## Task to carry out:
Could you restate the data word for word?

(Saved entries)
(** X15: the QR page and the login.  [employee_qr_page] checks no login,
    but the routes that write the session keep this true: the data of the
    QR page are in the session only together with a logged-in employee.  It
    holds of the empty session, [employee_login], [employee_logout] and
    [employee_intake] preserve it, and under it the QR page shows a
    tracking code only to a session with a logged-in employee; after a
    logout it shows none, and the dashboard and the intake route redirect
    to the login page. *)
Theorem session_routes_keep_qr_page_private request session w device_id :
  session_ok ∅ /\
  (session_ok session ->
   session_ok (snd (employee_login request session)) /\
   session_ok (snd (employee_logout session)) /\
   (forall resp s' w',
      employee_intake request session w = (Returns (resp, s'), w') ->
      session_ok s') /\
   (forall mac f url,
      employee_qr_page device_id session = employee_qr_html device_id mac f url ->
      is_Some (session !! "employee_username"))) /\
  (let s' := snd (employee_logout session) in
   employee_qr_page device_id s'
     = plain_text "No QR data found. Please record intake again." /\
   employee_dashboard s' = redirect url_employee_login /\
   employee_intake request s' w = (Returns (redirect url_employee_login, s'), w)).
Proof.
  split; [intros [x Hx]; rewrite lookup_empty in Hx; discriminate|].
  split; [|repeat split].
  intros Hs. repeat split.
  - unfold employee_login.
    destruct (method request); [exact Hs|].
    destruct (EMPLOYEE_USERS !! _) as [user|]; [|exact Hs].
    destruct (String.eqb _ _); [|exact Hs].
    intros _. cbn. rewrite lookup_insert_ne by discriminate.
    rewrite lookup_insert_eq. eauto.
  - intros [x Hx]. cbn in Hx. rewrite lookup_empty in Hx. discriminate.
  - intros resp s' w'. unfold employee_intake.
    destruct (session !! "employee_username") as [u|] eqn:Hu.
    2:{ intros H. inversion H; subst. exact Hs. }
    destruct (method request).
    { intros H. inversion H; subst. exact Hs. }
    unfold try_except, bind at 1.
    destruct (register_device_with_order _ _ _) as [[r|e] w1].
    + intros H. inversion H; subst. intros _.
      rewrite !lookup_insert_ne by discriminate. rewrite Hu. eauto.
    + unfold print, bind, ret. cbn. intros H. inversion H; subst. exact Hs.
  - intros mac f url. unfold employee_qr_page.
    destruct (session !! "last_mac") as [m|] eqn:Hm; [|discriminate].
    intros _. apply Hs. eauto.
Qed.

(** ** The tracking routes *)

Lemma get_device_by_mac_total mac w :
  exists device w',
    get_device_by_mac mac w = (Returns device, w') /\ untouched w w'.
Proof.
  unfold get_device_by_mac.
  destruct (PyStr.is_empty _);
    [eexists _, _; split; [reflexivity | repeat split]|].
  unfold try_except. rewrite lookup_body_run.
  destruct (hd false (faults w));
    [eexists _, _; split; [reflexivity | repeat split]|].
  destruct (hd false (faults (connected w)));
    eexists _, _; (split; [reflexivity | repeat split]).
Qed.

(** X16: the tracking routes.  [track_device] and [track_device_direct]
    always answer with the tracking page, never raise and never write to
    the store.  On POST the page carries the error message exactly when it
    carries no device, and a blank device id gives that message without a
    call to the store; on GET the page is empty and nothing is looked up.
    [track_device] looks up and shows the trimmed id, [track_device_direct]
    looks up the id of the URL and shows it as given. *)
Theorem track_routes_answer request device_id w :
  (exists device error w',
     track_device request w
       = (Returns (track_html
                     (match method request with
                      | GET => ""
                      | POST => PyStr.strip (form_get (form request) "device_id" "")
                      end) device error []), w') /\
     untouched w w' /\
     match method request with
     | GET => device = None /\ error = None /\ w' = w
     | POST =>
         (error = None <-> is_Some device) /\
         (error <> None ->
          error = Some ("Device ID not found. Please verify your MAC address "
                        ++ "or contact the recycling center.")) /\
         (PyStr.strip (form_get (form request) "device_id" "") = "" ->
          device = None /\ w' = w) /\
         (PyStr.strip (form_get (form request) "device_id" "") <> "" ->
          get_device_by_mac
            (Some (PyStr.strip (form_get (form request) "device_id" ""))) w
            = (Returns device, w'))
     end) /\
  (exists device error w',
     track_device_direct device_id w
       = (Returns (track_html device_id device error []), w') /\
     untouched w w' /\
     (error = None <-> is_Some device) /\
     (error <> None ->
      error = Some "Device ID not found. Please contact the recycling center.") /\
     (device_id = "" -> device = None /\ w' = w) /\
     (device_id <> "" ->
      get_device_by_mac (Some device_id) w = (Returns device, w'))).
Proof.
  split.
  - unfold track_device. destruct (method request).
    { eexists _, _, _. split; [reflexivity|]. repeat split. }
    destruct (PyStr.is_empty _) eqn:E.
    + apply is_empty_inv in E.
      eexists _, _, _. split; [unfold bind, ret; reflexivity|].
      split; [repeat split|]. cbn.
      repeat split; try discriminate; try congruence.
      intros [? ?]; discriminate.
    + destruct (get_device_by_mac_total
                  (Some (PyStr.strip (form_get (form request) "device_id" ""))) w)
        as (device & w' & G & U).
      eexists _, _, _. split; [unfold bind, ret; rewrite G; reflexivity|].
      split; [exact U|].
      assert (PyStr.strip (form_get (form request) "device_id" "") <> "") as Hne
        by (intros Hx; rewrite Hx in E; discriminate).
      destruct device; cbn;
        repeat split; try discriminate; try congruence; eauto;
        try (intros [? ?]; discriminate); try contradiction.
  - unfold track_device_direct.
    destruct (PyStr.is_empty device_id) eqn:E.
    + apply is_empty_inv in E.
      eexists _, _, _. split; [unfold bind, ret; reflexivity|].
      split; [repeat split|].
      repeat split; try discriminate; try congruence.
      intros [? ?]; discriminate.
    + destruct (get_device_by_mac_total (Some device_id) w)
        as (device & w' & G & U).
      eexists _, _, _. split; [unfold bind, ret; rewrite G; reflexivity|].
      split; [exact U|].
      assert (device_id <> "") as Hne
        by (intros Hx; rewrite Hx in E; discriminate).
      destruct device; cbn;
        repeat split; try discriminate; try congruence; eauto;
        try (intros [? ?]; discriminate); try contradiction.
Qed.

(** ** Trimmed texts *)





(** ** Scanning the QR code *)



(** ** The connection of the intake *)

(** X18: the intake gives its connection back.  Whatever the form, the
    caller, the failures scheduled and the outcome, every connection that
    is open after [register_device_with_order] was open before it: the
    one the intake acquired has been closed. *)
Theorem intake_releases_its_connection form_data user w :
  dom (sessions (snd (register_device_with_order form_data user w)))
    ⊆ dom (sessions w).
Proof.
  apply elem_of_subseteq. intros c. rewrite !elem_of_dom.
  apply (register_device_with_order_releases form_data user w
           (fst (register_device_with_order form_data user w))).
  apply surjective_pairing.
Qed.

## Answer for the task:
(** X15: the QR page and the login.  [employee_qr_page] checks no login,
    but the routes that write the session keep this true: the data of the
    QR page are in the session only together with a logged-in employee.  It
    holds of the empty session, [employee_login], [employee_logout] and
    [employee_intake] preserve it, and under it the QR page shows a
    tracking code only to a session with a logged-in employee; after a
    logout it shows none, and the dashboard and the intake route redirect
    to the login page. *)
Theorem session_routes_keep_qr_page_private request session w device_id :
  session_ok ∅ /\
  (session_ok session ->
   session_ok (snd (employee_login request session)) /\
   session_ok (snd (employee_logout session)) /\
   (forall resp s' w',
      employee_intake request session w = (Returns (resp, s'), w') ->
      session_ok s') /\
   (forall mac f url,
      employee_qr_page device_id session = employee_qr_html device_id mac f url ->
      is_Some (session !! "employee_username"))) /\
  (let s' := snd (employee_logout session) in
   employee_qr_page device_id s'
     = plain_text "No QR data found. Please record intake again." /\
   employee_dashboard s' = redirect url_employee_login /\
   employee_intake request s' w = (Returns (redirect url_employee_login, s'), w)).
Proof.
  split; [intros [x Hx]; rewrite lookup_empty in Hx; discriminate|].
  split; [|repeat split].
  intros Hs. repeat split.
  - unfold employee_login.
    destruct (method request); [exact Hs|].
    destruct (EMPLOYEE_USERS !! _) as [user|]; [|exact Hs].
    destruct (String.eqb _ _); [|exact Hs].
    intros _. cbn. rewrite lookup_insert_ne by discriminate.
    rewrite lookup_insert_eq. eauto.
  - intros [x Hx]. cbn in Hx. rewrite lookup_empty in Hx. discriminate.
  - intros resp s' w'. unfold employee_intake.
    destruct (session !! "employee_username") as [u|] eqn:Hu.
    2:{ intros H. inversion H; subst. exact Hs. }
    destruct (method request).
    { intros H. inversion H; subst. exact Hs. }
    unfold try_except, bind at 1.
    destruct (register_device_with_order _ _ _) as [[r|e] w1].
    + intros H. inversion H; subst. intros _.
      rewrite !lookup_insert_ne by discriminate. rewrite Hu. eauto.
    + unfold print, bind, ret. cbn. intros H. inversion H; subst. exact Hs.
  - intros mac f url. unfold employee_qr_page.
    destruct (session !! "last_mac") as [m|] eqn:Hm; [|discriminate].
    intros _. apply Hs. eauto.
Qed.

(** ** The tracking routes *)

Lemma get_device_by_mac_total mac w :
  exists device w',
    get_device_by_mac mac w = (Returns device, w') /\ untouched w w'.
Proof.
  unfold get_device_by_mac.
  destruct (PyStr.is_empty _);
    [eexists _, _; split; [reflexivity | repeat split]|].
  unfold try_except. rewrite lookup_body_run.
  destruct (hd false (faults w));
    [eexists _, _; split; [reflexivity | repeat split]|].
  destruct (hd false (faults (connected w)));
    eexists _, _; (split; [reflexivity | repeat split]).
Qed.

(** X16: the tracking routes.  [track_device] and [track_device_direct]
    always answer with the tracking page, never raise and never write to
    the store.  On POST the page carries the error message exactly when it
    carries no device, and a blank device id gives that message without a
    call to the store; on GET the page is empty and nothing is looked up.
    [track_device] looks up and shows the trimmed id, [track_device_direct]
    looks up the id of the URL and shows it as given. *)
Theorem track_routes_answer request device_id w :
  (exists device error w',
     track_device request w
       = (Returns (track_html
                     (match method request with
                      | GET => ""
                      | POST => PyStr.strip (form_get (form request) "device_id" "")
                      end) device error []), w') /\
     untouched w w' /\
     match method request with
     | GET => device = None /\ error = None /\ w' = w
     | POST =>
         (error = None <-> is_Some device) /\
         (error <> None ->
          error = Some ("Device ID not found. Please verify your MAC address "
                        ++ "or contact the recycling center.")) /\
         (PyStr.strip (form_get (form request) "device_id" "") = "" ->
          device = None /\ w' = w) /\
         (PyStr.strip (form_get (form request) "device_id" "") <> "" ->
          get_device_by_mac
            (Some (PyStr.strip (form_get (form request) "device_id" ""))) w
            = (Returns device, w'))
     end) /\
  (exists device error w',
     track_device_direct device_id w
       = (Returns (track_html device_id device error []), w') /\
     untouched w w' /\
     (error = None <-> is_Some device) /\
     (error <> None ->
      error = Some "Device ID not found. Please contact the recycling center.") /\
     (device_id = "" -> device = None /\ w' = w) /\
     (device_id <> "" ->
      get_device_by_mac (Some device_id) w = (Returns device, w'))).
Proof.
  split.
  - unfold track_device. destruct (method request).
    { eexists _, _, _. split; [reflexivity|]. repeat split. }
    destruct (PyStr.is_empty _) eqn:E.
    + apply is_empty_inv in E.
      eexists _, _, _. split; [unfold bind, ret; reflexivity|].
      split; [repeat split|]. cbn.
      repeat split; try discriminate; try congruence.
      intros [? ?]; discriminate.
    + destruct (get_device_by_mac_total
                  (Some (PyStr.strip (form_get (form request) "device_id" ""))) w)
        as (device & w' & G & U).
      eexists _, _, _. split; [unfold bind, ret; rewrite G; reflexivity|].
      split; [exact U|].
      assert (PyStr.strip (form_get (form request) "device_id" "") <> "") as Hne
        by (intros Hx; rewrite Hx in E; discriminate).
      destruct device; cbn;
        repeat split; try discriminate; try congruence; eauto;
        try (intros [? ?]; discriminate); try contradiction.
  - unfold track_device_direct.
    destruct (PyStr.is_empty device_id) eqn:E.
    + apply is_empty_inv in E.
      eexists _, _, _. split; [unfold bind, ret; reflexivity|].
      split; [repeat split|].
      repeat split; try discriminate; try congruence.
      intros [? ?]; discriminate.
    + destruct (get_device_by_mac_total (Some device_id) w)
        as (device & w' & G & U).
      eexists _, _, _. split; [unfold bind, ret; rewrite G; reflexivity|].
      split; [exact U|].
      assert (device_id <> "") as Hne
        by (intros Hx; rewrite Hx in E; discriminate).
      destruct device; cbn;
        repeat split; try discriminate; try congruence; eauto;
        try (intros [? ?]; discriminate); try contradiction.
Qed.

(** ** Trimmed texts *)





(** ** Scanning the QR code *)



(** ** The connection of the intake *)

(** X18: the intake gives its connection back.  Whatever the form, the
    caller, the failures scheduled and the outcome, every connection that
    is open after [register_device_with_order] was open before it: the
    one the intake acquired has been closed. *)
Theorem intake_releases_its_connection form_data user w :
  dom (sessions (snd (register_device_with_order form_data user w)))
    ⊆ dom (sessions w).
Proof.
  apply elem_of_subseteq. intros c. rewrite !elem_of_dom.
  apply (register_device_with_order_releases form_data user w
           (fst (register_device_with_order form_data user w))).
  apply surjective_pairing.
Qed.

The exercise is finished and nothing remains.